Unbending ideology is the enemy of democracy. We see this in nations doomed to terrorism by rigid religious beliefs. We see it in the authoritarian government and failed economies of nations led by extremists of either the left or the right.
And we see it in our own fractured politics, for example, the national divide over immigration.
This problem was entirely avoidable. In 1986, Congress enacted sweeping immigration reform and President Reagan signed it. It provided a path to citizenship for about 3 million of 5 million illegal immigrants. It was also supposed to stop illegal immigration by means of increased border security and, for the first time, penalize employers of illegal immigrants. But Congress didn't adequately finance border security, and it placated business interests by watering down workplace enforcement. The predictable result was that the number of illegal immigrants, far from declining, ballooned from 2 million in 1987 to 11 million today, making things worse.
There should be at least one point of agreement about today's problem: Surely all Americans can agree on the importance of stopping illegal immigration. Illegal residents are vulnerable to all sorts of exploitation, and must live out their lives as fugitives. Individually, most illegal immigrants are great people, but this permanent "shadow class" impairs America and endangers the immigrants themselves.
As of this writing, many conservatives seem dead-set against a path to citizenship for any illegal immigrant, including even the 700,000 Deferred Action for Childhood Arrivals immigrants. On the other side, many liberals seem dead-set against President Trump's proposed border wall, against ending extended family migration, and against ending the visa lottery program that promotes diversity. Given narrow Republican control of Congress, it should be obvious that both sides must compromise.
Like most liberals, I'm dubious about a wall. It will cost money that could be better spent elsewhere, and will be too porous to significantly stop illegal immigration. But democracy is about compromise.

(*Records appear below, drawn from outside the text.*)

Lemma advances_readGameFileHeader (format : Z) (unicode bigEndian : bool) :
  advances (entrySize format) (readGameFileHeader format unicode bigEndian).
Proof.
  unfold readGameFileHeader, entrySize.
  replace (16
    + (if negb (Z.land format 32 =? 0) then 8 else 0)
    + (if negb (Z.land format 16 =? 0) then 8 else 4)
    + (if negb (Z.land format 2 =? 0) then 4 else 0)
    + (if negb (Z.land format (Z.lor 4 8) =? 0) then 4 else 0)
    + (if format =? 4 then 8 else 0))
  with (1 + (3 + (4 + (8 +
    ((if negb (Z.land format 32 =? 0) then 8 else 0)
    + ((if negb (Z.land format 16 =? 0) then 8 else 4)
    + ((if negb (Z.land format 2 =? 0) then 4 else 0)
    + ((if negb (Z.land format (Z.lor 4 8) =? 0) then 4 else 0)
    + ((if format =? 4 then 4 + (4 + 0) else 0) + 0))))))))).
  2:{ destruct (negb (Z.land format 32 =? 0)),
        (negb (Z.land format 16 =? 0)), (negb (Z.land format 2 =? 0)),
        (negb (Z.land format (Z.lor 4 8) =? 0)), (format =? 4); lia. }
  apply advances_bind; [apply advances_readUInt8 | intros fileFlags].
  apply advances_bind; [apply advances_skip | intros _].
  apply advances_bind; [apply advances_readInt32LE | intros sentinel].
  destruct (negb (sentinel =? -1)); [apply advances_throw|].
  apply advances_bind; [apply advances_readBigInt64LE | intros csize].
  apply advances_bind;
    [apply advances_if;
       [apply advances_readBigInt64LE | apply advances_ret] | intros usize].
  apply advances_bind;
    [apply advances_if;
       [apply advances_readBigInt64LE | apply advances_readInt32LE]
    | intros doff].
  apply advances_bind;
    [apply advances_if; [apply advances_readInt32LE | apply advances_ret]
    | intros id0].
  apply advances_bind;
    [apply advances_if; [apply advances_name | apply advances_ret]
    | intros nm].
  apply advances_bind; [|intros id1; apply advances_ret].
  apply advances_if; [|apply advances_ret].
  apply advances_bind; [apply advances_readInt32LE | intros id'].
  apply advances_bind; [apply advances_readInt32LE | intros _].
  apply advances_ret.
Qed.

A deal where Trump gets his wall and liberals get amnesty for 1.8 million, including the DACA residents, as Trump appears to be offering these days, is a good deal. Concerns about costs of a wall could be negotiated by including a cost limit in the bill.
We need a solution, and we dare not repeat the Reagan-era mistake. Any immigration bill must stop illegal immigration. It seems to me that workplace enforcement is the effective, fair and humane way to accomplish this. People won't come here illegally if they can't get a job. As Frank Sharry, head of the pro-immigrant group America's Voice, put it in 2013, "The border security issue is, at this point, 90 to 95 percent solved. Employer verification is ... less than 10 percent solved."

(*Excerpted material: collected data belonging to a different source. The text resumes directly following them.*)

(** The [for (const [pid, proc] of this.processes.entries())] loop of
    [cleanupTerminated]: deleting the entry being visited does not disturb
    a [Map] iteration, so every entry is visited once.  Returns the entries
    left and the [removed] flag. *)
Fixpoint sweep (l : list (float * ProcessEntry)) : list (float * ProcessEntry) * bool :=
  match l with
  | [] => ([], false)
  | (k, e) :: rest =>
      let '(kept, removed) := sweep rest in
      if is_terminated e then (kept, true) else ((k, e) :: kept, removed)
  end.

(** [cleanupTerminated()] *)
Definition cleanupTerminated (m : ProcessManager) : ProcessManager :=
  let '(kept, removed) := sweep (processes m) in
  let m1 := mkPM kept (nextPid m) (notified m) in
  if removed then notify m1 else m1.

Definition to_process (kv : float * ProcessEntry) : Proc.Process :=
  let '(k, e) := kv in
  Proc.mkProcess k k (name e) (state (vm e)) (memoryUsage e) (startTime e) (windowId e).

(** [getProcessList()]: the manager after the call and the returned array. *)
Definition getProcessList (m : ProcessManager) : ProcessManager * list Proc.Process :=
  let m1 := cleanupTerminated m in
  (m1, map to_process (processes m1)).

(** [killProcess(pid)] *)
Definition killProcess (k : float) (m : ProcessManager) : ProcessManager :=
  match find (fun kv => PrimFloat.eqb (fst kv) k) (processes m) with
  | Some _ =>
      notify (mkPM (filter (fun kv => negb (PrimFloat.eqb (fst kv) k)) (processes m))
                   (nextPid m) (notified m))
  | None => m
  end.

America presently has no foolproof workplace enforcement method. Democrat Chuck Schumer and Republican Lindsey Graham proposed in 2010 a foolproof Social Security card system that would include biometric information. This or something similar must be in any compromise bill, because all bets about immigration will be off if illegal immigration increases in the wake of the legalization of current immigrants. Business will be the main opponent. The problem will be to get the business community to give up their attraction to illegal and therefore exploitable immigrants.
In return for the wall and ending both family migration and the visa lottery, Trump has offered to create a path to citizenship for more than twice the number of reported DACA residents. Democrats should not necessarily accept this offer at face value, but they should at least negotiate on it. Compromises are surely possible about family migration and the visa lottery. For example, Canada's immigration system has a merit-based component, a good idea that U.S. liberals and conservatives alike should be able to embrace. Legalization of the DACA residents is worth a lot. They arrived here through no fault of their own, they deserve citizenship, America benefits from their legalization and public opinion recognizes this.

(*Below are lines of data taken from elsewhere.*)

(** On Linux a session launches exactly one child, as its first call, with
    the given URI and CORS setting and the idle time 0, whatever happens
    afterwards; the handle it yields is that child's, and at that point
    [terminate] has not been called on it. *)
Theorem session_launches_once (fuel : nat) (uri : string)
    (cors : option string) (ping_timeout stop_timeout : option Z) (w : World) :
  platform_system (host w) = "Linux"%string ->
  let r := service_enter fuel uri cors ping_timeout stop_timeout w in
  (exists rest,
     trace (snd r)
     = trace w ++ EvSpawn (construct "system" "service" (Some uri) (Some 0) cors)
                    (next_pid w) :: rest
     /\ Forall (fun ev => is_spawn ev = false) rest)
  /\ spawns (snd r) = S (spawns w)
  /\ (forall p, fst r = Ok p ->
        p = next_pid w /\ terminations p (snd r) = terminations p w).
Proof.
  intros Hsys r.
  set (cmd := construct "system" "service" (Some uri) (Some 0) cors).
  set (w0 := snd (run_raw cmd w)).
  assert (Es : start_service (Some uri) (Some 0) cors w = (Ok (next_pid w), w0))
    by (rewrite start_service_on_linux by exact Hsys; reflexivity).
  assert (T0 : trace w0 = trace w ++ [EvSpawn cmd (next_pid w)]) by reflexivity.
  set (handler := fun e : exn =>
         if isinstance_ServiceTimeout_or_Terminated e
         then stop_service (next_pid w) stop_timeout ;; raise e
         else @raise unit e).
  set (guarded := try_except
         (wait_for_service fuel uri (next_pid w) ping_timeout
            default_check_interval) handler).
  assert (Er : r = (guarded ;; ret (next_pid w)) w0).
  { subst r. unfold service_enter, bind at 1. now rewrite Es. }
  assert (K : keeps later (guarded ;; ret (next_pid w))).
  { apply (keeps_bind later later_trans).
    - apply (keeps_try_except later later_trans).
      + apply later_wait_for_service.
      + intros e. unfold handler.
        destruct (isinstance_ServiceTimeout_or_Terminated e).
        * apply (keeps_bind later later_trans).
          -- apply later_stop_service.
          -- intros _. apply (keeps_raise later later_refl).
        * apply (keeps_raise later later_refl).
    - intros _. apply (keeps_ret later later_refl). }
  destruct (K w0) as (_ & _ & _ & _ & rest & Tr & F).
  rewrite <- Er in Tr.
  assert (Tfull : trace (snd r) = trace w ++ EvSpawn cmd (next_pid w) :: rest).
  { rewrite Tr, T0, <- app_assoc. reflexivity. }
  split; [exists rest; now split|]. split.
  - unfold spawns. rewrite Tfull, filter_app, length_app. simpl.
    rewrite (filter_spawn_none rest F). simpl. lia.
  - intros p Hp. rewrite Er in Hp |- *. unfold bind, guarded, try_except in Hp |- *.
    pose proof (wait_for_service_quiet fuel uri (next_pid w) ping_timeout
                  default_check_interval w0) as (_ & Q).
    destruct (start_service_launches _ _ _ _ _ _ Es) as (_ & _ & Q0).
    destruct (wait_for_service fuel uri (next_pid w) ping_timeout
                default_check_interval w0) as [[[]|e| |] w1]; simpl in *.
    + injection Hp as <-. split; [reflexivity|]. now rewrite Q, Q0.
    + unfold handler, bind in Hp.
      destruct (isinstance_ServiceTimeout_or_Terminated e);
        [destruct (stop_service (next_pid w) stop_timeout w1) as [[c|e'| |] w2]|];
        discriminate.
    + discriminate.
    + discriminate.
Qed.

Lemma session_launches_once_witness :
  let w := Scenario.boot Scenario.crashing in
  spawns (snd (service_enter 5 "http://x" (Some "*"%string) (Some 2000)
                 (Some 5000) w)) = 1%nat.
Proof.
  destruct (session_launches_once 5 "http://x" (Some "*"%string) (Some 2000)
              (Some 5000) (Scenario.boot Scenario.crashing)) as (_ & H & _).
  - reflexivity.
  - exact H.
Defined.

In today's partisan atmosphere, compromise is anathema to some. But compromise is essential.
As mentioned, some on both sides have expressed strong reservations about a compromise involving a wall and a path to citizenship for DACA residents. But to assume such a deal is therefore "dead on arrival" would be to misunderstand how democracy must work if it is to succeed. America will be the winner if Congress can reason together toward a compromise that gives DACA residents and others a path to citizenship and ends illegal immigration insofar as it can be ended.